The problem: Establish how many lines below contain the string "Hstep". Respond with that number alone.

Information given:
BEGIN
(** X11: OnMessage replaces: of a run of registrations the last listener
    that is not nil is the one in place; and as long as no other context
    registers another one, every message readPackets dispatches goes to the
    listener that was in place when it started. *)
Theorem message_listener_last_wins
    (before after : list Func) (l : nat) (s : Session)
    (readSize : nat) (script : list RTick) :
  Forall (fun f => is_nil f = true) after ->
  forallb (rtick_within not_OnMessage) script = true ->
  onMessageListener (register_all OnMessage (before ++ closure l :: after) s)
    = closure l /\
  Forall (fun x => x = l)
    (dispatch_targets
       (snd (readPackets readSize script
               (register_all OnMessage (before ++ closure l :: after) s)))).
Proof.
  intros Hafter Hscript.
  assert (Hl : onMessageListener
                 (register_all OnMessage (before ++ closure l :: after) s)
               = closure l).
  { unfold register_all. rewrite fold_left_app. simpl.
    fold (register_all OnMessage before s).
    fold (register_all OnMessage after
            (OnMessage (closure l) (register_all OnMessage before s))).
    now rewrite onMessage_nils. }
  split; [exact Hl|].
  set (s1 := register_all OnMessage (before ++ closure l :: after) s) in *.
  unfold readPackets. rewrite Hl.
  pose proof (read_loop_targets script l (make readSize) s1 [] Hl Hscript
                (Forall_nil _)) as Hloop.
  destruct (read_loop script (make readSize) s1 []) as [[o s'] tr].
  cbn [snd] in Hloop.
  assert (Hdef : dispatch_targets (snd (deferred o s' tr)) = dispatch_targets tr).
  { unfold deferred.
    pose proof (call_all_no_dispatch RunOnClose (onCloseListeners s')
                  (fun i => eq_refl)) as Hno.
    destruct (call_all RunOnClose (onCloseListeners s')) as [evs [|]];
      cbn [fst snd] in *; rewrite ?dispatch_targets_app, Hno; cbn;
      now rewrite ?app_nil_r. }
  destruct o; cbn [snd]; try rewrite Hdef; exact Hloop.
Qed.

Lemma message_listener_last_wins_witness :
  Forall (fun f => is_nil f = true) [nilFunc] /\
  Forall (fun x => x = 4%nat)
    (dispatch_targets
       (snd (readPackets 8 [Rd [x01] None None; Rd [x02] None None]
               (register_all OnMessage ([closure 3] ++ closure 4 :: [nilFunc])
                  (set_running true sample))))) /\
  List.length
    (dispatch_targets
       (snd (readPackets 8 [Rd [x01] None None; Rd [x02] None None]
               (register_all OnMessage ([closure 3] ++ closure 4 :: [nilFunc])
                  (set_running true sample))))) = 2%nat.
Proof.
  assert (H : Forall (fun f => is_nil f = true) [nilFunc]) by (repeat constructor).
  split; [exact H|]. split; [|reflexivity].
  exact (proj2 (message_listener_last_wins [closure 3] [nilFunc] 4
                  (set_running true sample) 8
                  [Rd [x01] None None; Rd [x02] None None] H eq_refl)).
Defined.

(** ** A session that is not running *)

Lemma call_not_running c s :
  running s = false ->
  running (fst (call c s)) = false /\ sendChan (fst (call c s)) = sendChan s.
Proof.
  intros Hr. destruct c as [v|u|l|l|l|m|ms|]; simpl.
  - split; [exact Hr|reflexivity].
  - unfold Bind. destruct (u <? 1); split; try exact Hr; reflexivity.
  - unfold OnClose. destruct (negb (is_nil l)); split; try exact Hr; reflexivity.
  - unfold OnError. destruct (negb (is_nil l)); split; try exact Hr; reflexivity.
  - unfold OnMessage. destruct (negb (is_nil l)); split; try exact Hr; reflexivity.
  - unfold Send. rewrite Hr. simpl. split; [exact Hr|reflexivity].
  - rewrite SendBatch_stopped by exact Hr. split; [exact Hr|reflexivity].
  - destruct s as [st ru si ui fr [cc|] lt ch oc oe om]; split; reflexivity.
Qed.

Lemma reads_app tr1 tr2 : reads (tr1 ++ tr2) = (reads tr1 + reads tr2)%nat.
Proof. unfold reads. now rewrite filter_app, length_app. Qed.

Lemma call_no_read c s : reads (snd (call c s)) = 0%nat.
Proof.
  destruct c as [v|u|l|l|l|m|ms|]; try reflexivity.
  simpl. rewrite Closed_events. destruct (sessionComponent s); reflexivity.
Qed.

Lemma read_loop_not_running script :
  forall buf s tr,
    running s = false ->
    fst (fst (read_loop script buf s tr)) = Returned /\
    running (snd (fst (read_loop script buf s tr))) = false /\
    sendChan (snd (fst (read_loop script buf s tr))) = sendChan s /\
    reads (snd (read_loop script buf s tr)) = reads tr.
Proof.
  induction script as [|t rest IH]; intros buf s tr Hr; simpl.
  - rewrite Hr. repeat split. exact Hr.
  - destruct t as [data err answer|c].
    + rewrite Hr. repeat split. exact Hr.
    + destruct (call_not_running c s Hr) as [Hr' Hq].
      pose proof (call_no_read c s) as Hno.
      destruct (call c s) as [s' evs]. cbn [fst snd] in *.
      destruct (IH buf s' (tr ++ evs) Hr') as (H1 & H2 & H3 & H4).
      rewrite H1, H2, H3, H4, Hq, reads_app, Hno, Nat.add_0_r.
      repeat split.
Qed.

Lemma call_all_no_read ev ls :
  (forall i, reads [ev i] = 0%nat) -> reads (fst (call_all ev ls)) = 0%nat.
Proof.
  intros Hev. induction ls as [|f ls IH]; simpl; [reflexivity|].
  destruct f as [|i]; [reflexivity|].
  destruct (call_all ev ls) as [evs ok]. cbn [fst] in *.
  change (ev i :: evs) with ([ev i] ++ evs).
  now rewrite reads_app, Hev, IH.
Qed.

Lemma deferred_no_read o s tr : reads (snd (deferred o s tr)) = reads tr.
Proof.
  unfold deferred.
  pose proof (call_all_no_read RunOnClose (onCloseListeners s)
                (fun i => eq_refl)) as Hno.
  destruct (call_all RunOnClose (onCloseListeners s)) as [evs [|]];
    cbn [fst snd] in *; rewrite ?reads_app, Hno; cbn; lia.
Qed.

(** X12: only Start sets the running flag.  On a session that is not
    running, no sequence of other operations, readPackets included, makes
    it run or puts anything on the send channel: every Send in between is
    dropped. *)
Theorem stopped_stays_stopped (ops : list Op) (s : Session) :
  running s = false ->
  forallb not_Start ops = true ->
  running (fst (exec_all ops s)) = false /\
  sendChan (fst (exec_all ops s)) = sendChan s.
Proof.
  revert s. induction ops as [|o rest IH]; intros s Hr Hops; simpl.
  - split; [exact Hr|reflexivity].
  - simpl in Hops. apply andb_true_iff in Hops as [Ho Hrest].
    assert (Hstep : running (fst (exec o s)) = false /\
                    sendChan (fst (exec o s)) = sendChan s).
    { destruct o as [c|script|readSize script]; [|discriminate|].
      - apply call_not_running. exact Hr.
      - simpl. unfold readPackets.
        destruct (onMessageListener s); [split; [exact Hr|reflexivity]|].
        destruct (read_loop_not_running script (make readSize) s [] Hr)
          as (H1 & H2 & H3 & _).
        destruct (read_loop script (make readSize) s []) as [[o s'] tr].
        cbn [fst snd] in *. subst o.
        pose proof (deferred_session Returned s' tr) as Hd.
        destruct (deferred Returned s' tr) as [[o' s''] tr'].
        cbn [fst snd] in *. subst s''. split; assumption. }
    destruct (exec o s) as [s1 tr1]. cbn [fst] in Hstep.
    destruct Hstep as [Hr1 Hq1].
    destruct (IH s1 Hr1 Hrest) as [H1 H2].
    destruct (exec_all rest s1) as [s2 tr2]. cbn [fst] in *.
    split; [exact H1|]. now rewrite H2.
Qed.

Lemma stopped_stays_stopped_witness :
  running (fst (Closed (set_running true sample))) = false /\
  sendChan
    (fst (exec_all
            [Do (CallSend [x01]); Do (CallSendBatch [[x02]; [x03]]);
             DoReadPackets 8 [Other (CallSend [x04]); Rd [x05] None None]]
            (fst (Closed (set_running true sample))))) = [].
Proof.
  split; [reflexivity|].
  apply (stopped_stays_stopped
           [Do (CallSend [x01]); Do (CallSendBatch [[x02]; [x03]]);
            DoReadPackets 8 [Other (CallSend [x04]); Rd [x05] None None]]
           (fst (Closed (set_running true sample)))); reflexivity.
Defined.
END
Your response: 3